Retrogradation is often desirable in the production of things like bread cereals, low carb rice and dehydrated mashed potato. But for the home cook it isn’t something that will matter straight away, if you thicken a sauce with starch or make mashed potato you wont be serving them cold but, as I said above, it becomes a consideration when food is allowed to cool. For example, the new structures that amylose forms during retrogradation alter the texture of leftovers. Leftover mashed potato is stiffer and grainier than when first served and this is because of retrograded amylose structures. Similarly, long-grained rice becomes hard when refrigerated over-night because of amylose. Sometimes the new structures formed during retrogradation are more stable than the original starch granule and this can be used to reduce the amount of digestible starch in food. If you cook and then cool things like pasta, potatoes and rice the retrograded amylose will be resistant to digestive enzymes in the gut.
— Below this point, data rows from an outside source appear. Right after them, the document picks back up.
(** ** State of the server process *)

Record State := mkState {
  users : list User.t;
  auditLogs : list AuditLog.t;
  animals : list Animal.t;
  appointments : list Appointment.t;
  treatmentNotes : list TreatmentNote.t;
  reminders : list Reminder.t;
  (** [const manualReminders = new Map<string, ReminderResponse>()] *)
  manualReminders : gmap string ReminderResponse.t
}.

Definition set_users (f : list User.t -> list User.t) (s : State) : State :=
  {| users := f (users s); auditLogs := auditLogs s; animals := animals s;
     appointments := appointments s; treatmentNotes := treatmentNotes s;
     reminders := reminders s; manualReminders := manualReminders s |}.

Definition set_auditLogs (f : list AuditLog.t -> list AuditLog.t) (s : State) : State :=
  {| users := users s; auditLogs := f (auditLogs s); animals := animals s;
     appointments := appointments s; treatmentNotes := treatmentNotes s;
     reminders := reminders s; manualReminders := manualReminders s |}.

Definition set_animals (f : list Animal.t -> list Animal.t) (s : State) : State :=
  {| users := users s; auditLogs := auditLogs s; animals := f (animals s);
     appointments := appointments s; treatmentNotes := treatmentNotes s;
     reminders := reminders s; manualReminders := manualReminders s |}.

Definition set_reminders (f : list Reminder.t -> list Reminder.t) (s : State) : State :=
  {| users := users s; auditLogs := auditLogs s; animals := animals s;
     appointments := appointments s; treatmentNotes := treatmentNotes s;
     reminders := f (reminders s); manualReminders := manualReminders s |}.

Definition set_manualReminders
    (f : gmap string ReminderResponse.t -> gmap string ReminderResponse.t)
    (s : State) : State :=
  {| users := users s; auditLogs := auditLogs s; animals := animals s;
     appointments := appointments s; treatmentNotes := treatmentNotes s;
     reminders := reminders s; manualReminders := f (manualReminders s) |}.

(** ** The monad of handlers: state, and exceptions that keep the state *)

Definition M (A : Type) : Type := State -> (Js.Error + A) * State.

Definition ret {A} (a : A) : M A := fun s => (inr a, s).

Definition bind {A B} (c : M A) (k : A -> M B) : M B :=
  fun s =>
    match c s with
    | (inr a, s') => k a s'
    | (inl e, s') => (inl e, s')
    end.

Definition throw {A} (e : Js.Error) : M A := fun s => (inl e, s).

(** [try { c } catch (error) { h error }] *)
Definition try_catch {A} (c : M A) (h : Js.Error -> M A) : M A :=
  fun s =>
    match c s with
    | (inr a, s') => (inr a, s')
    | (inl e, s') => h e s'
    end.

Definition gets {A} (f : State -> A) : M A := fun s => (inr (f s), s).

Definition modify (f : State -> State) : M unit := fun s => (inr tt, f s).

Declare Scope handler_scope.
Delimit Scope handler_scope with handler.
Notation "x <- c ;; k" := (bind c (fun x => k))
  (at level 100, c at next level, right associativity) : handler_scope.
Notation "c ;;; k" := (bind c (fun _ => k))
  (at level 100, right associativity) : handler_scope.

Open Scope handler_scope.

(** An HTTP answer: [res.status(status).json({ data, message, error })].
    The status is 200 where the source calls [res.json] alone. *)
Record Response (A : Type) := mkResponse {
  status : Z;
  data : option A;
  message : option string;
  error : option string
}.
Arguments mkResponse {A} _ _ _ _.
Arguments status {A} _.
Arguments data {A} _.
Arguments message {A} _.
Arguments error {A} _.

Definition json_error {A} (st : Z) (err : string) : Response A :=
  {| status := st; data := None; message := None; error := Some err |}.

Definition json_data {A} (st : Z) (d : A) (msg : string) : Response A :=
  {| status := st; data := Some d; message := Some msg; error := None |}.

Definition json_message {A} (st : Z) (msg : string) : Response A :=
  {| status := st; data := None; message := Some msg; error := None |}.

(** [error.message || fallback] *)
Definition message_or (e : Js.Error) (fallback : string) : string :=
  if Js.truthy (Js.message e) then Js.message e else fallback.

(** ** The Prisma client calls the handlers make *)

Module Prisma.

Definition update_where {A} (p : A -> bool) (f : A -> A) (l : list A) : list A :=
  map (fun x => if p x then f x else x) l.

Definition delete_where {A} (p : A -> bool) (l : list A) : list A :=
  List.filter (fun x => negb (p x)) l.

(** Prisma's error for [update]/[delete] on a row that does not exist. *)
Definition recordNotFound : Js.Error :=
  {| Js.name := "PrismaClientKnownRequestError";
     Js.message := "Record to update not found." |}.

(** Prisma's error for an argument of the wrong shape ([undefined] where
    a unique key is required, an invalid [Date]). *)
Definition validationError : Js.Error :=
  {| Js.name := "PrismaClientValidationError";
     Js.message := "Invalid invocation." |}.

Definition user_by_id (id : string) (u : User.t) : bool :=
  String.eqb (User.id u) id.

Definition user_by_email (email : string) (u : User.t) : bool :=
  String.eqb (User.email u) email.

(** [prisma.user.findUnique({ where: { id } })] *)
Definition user_findUnique_id (id : string) : M (option User.t) :=
  gets (fun s => find (user_by_id id) (users s)).

(** [prisma.user.findUnique({ where: { email } })] *)
Definition user_findUnique_email (email : string) : M (option User.t) :=
  gets (fun s => find (user_by_email email) (users s)).

(** [prisma.user.findFirst({ where: { email, NOT: { id } } })] *)
Definition user_findFirst_email_not_id (email id : string) : M (option User.t) :=
  gets (fun s =>
    find (fun u => user_by_email email u && negb (user_by_id id u)) (users s)).

(** [prisma.user.create({ data })]; [id] and [createdAt] come with [u]. *)
Definition user_create (u : User.t) : M User.t :=
  modify (set_users (fun l => (l ++ [u])%list)) ;;; ret u.

(** [prisma.user.update({ where: { id }, data })], [f] writing [data]. *)
Definition user_update (id : string) (f : User.t -> User.t) : M User.t :=
  found <- user_findUnique_id id ;;
  match found with
  | None => throw recordNotFound
  | Some u =>
      modify (set_users (update_where (user_by_id id) f)) ;;;
      ret (f u)
  end.

(** [prisma.user.updateMany({ where, data })], answering [{ count }]. *)
Definition user_updateMany (p : User.t -> bool) (f : User.t -> User.t) : M Z :=
  n <- gets (fun s => Z.of_nat (length (List.filter p (users s)))) ;;
  modify (set_users (update_where p f)) ;;;
  ret n.

(** [prisma.user.delete({ where: { id } })] *)
Definition user_delete (id : string) : M unit :=
  found <- user_findUnique_id id ;;
  match found with
  | None => throw recordNotFound
  | Some _ => modify (set_users (delete_where (user_by_id id)))
  end.

(** [prisma.auditLog.create({ data })] *)
Definition auditLog_create (a : AuditLog.t) : M unit :=
  modify (set_auditLogs (fun l => (l ++ [a])%list)).

Definition animal_by_id (id : string) (a : Animal.t) : bool :=
  String.eqb (Animal.id a) id.

(** [prisma.animal.delete({ where: { id } })] *)
Definition animal_delete (id : string) : M unit :=
  found <- gets (fun s => find (animal_by_id id) (animals s)) ;;
  match found with
  | None => throw recordNotFound
  | Some _ => modify (set_animals (delete_where (animal_by_id id)))
  end.

(** [prisma.appointment.findFirst({ where: { animalId } })] *)
Definition appointment_findFirst_animal (animalId : string) : M (option Appointment.t) :=
  gets (fun s =>
    find (fun a => String.eqb (Appointment.animalId a) animalId) (appointments s)).

(** [prisma.treatmentNote.findFirst({ where: { animalId } })] *)
Definition treatmentNote_findFirst_animal (animalId : string) : M (option TreatmentNote.t) :=
  gets (fun s =>
    find (fun n => String.eqb (TreatmentNote.animalId n) animalId) (treatmentNotes s)).

(** [prisma.appointment.findUnique({ where: { id } })] *)
Definition appointment_findUnique (id : string) : M (option Appointment.t) :=
  gets (fun s => find (fun a => String.eqb (Appointment.id a) id) (appointments s)).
Essentially you are turning starch into fibre and so you are getting less calories and potentially reducing the glycemic response to the starch content of the food (if your interested here is one paper on the topic).

Retrogradation is also important to home cooks when the food will be cooled before eating. If you are making sushi, for example, the very low amylose content of short-grained rice means that they will retain some softness and stickiness when cooled, unlike long-grain rice. A cold long-grained rice sushi roll would be a little tough on the teeth with all that amylose conglomeration. Conversely, if you are making a pie that will be eaten cold then amylose is your friend. Apart from getting the thickening and timing right so that you don’t kill the starch gel with excessive heat, if you use a starch low in amylose you might end up with a runnier pie filling than you wanted. Bread also retrogrades after baking and this is how, over time, it goes stale. The starch molecules in the bread contract, force out water and the amylose molecules form their tight association; the net effect of this is dry, hard stale bread. Putting bread into the fridge only accelerates this process as the colder temperatures accelerate the re-association of the starch molecules.

Carbohydrates have a bad reputation, whether or not they deserve it I don’t know (but I guess it might make up a future post), but without them most of humans through history would have gone hungry. And, in moderation, they are not only nutritious but extremely useful for all sorts of applications in the kitchen. So having a good grasp of the behaviour of starch when preparing food is essential knowledge for any home cook.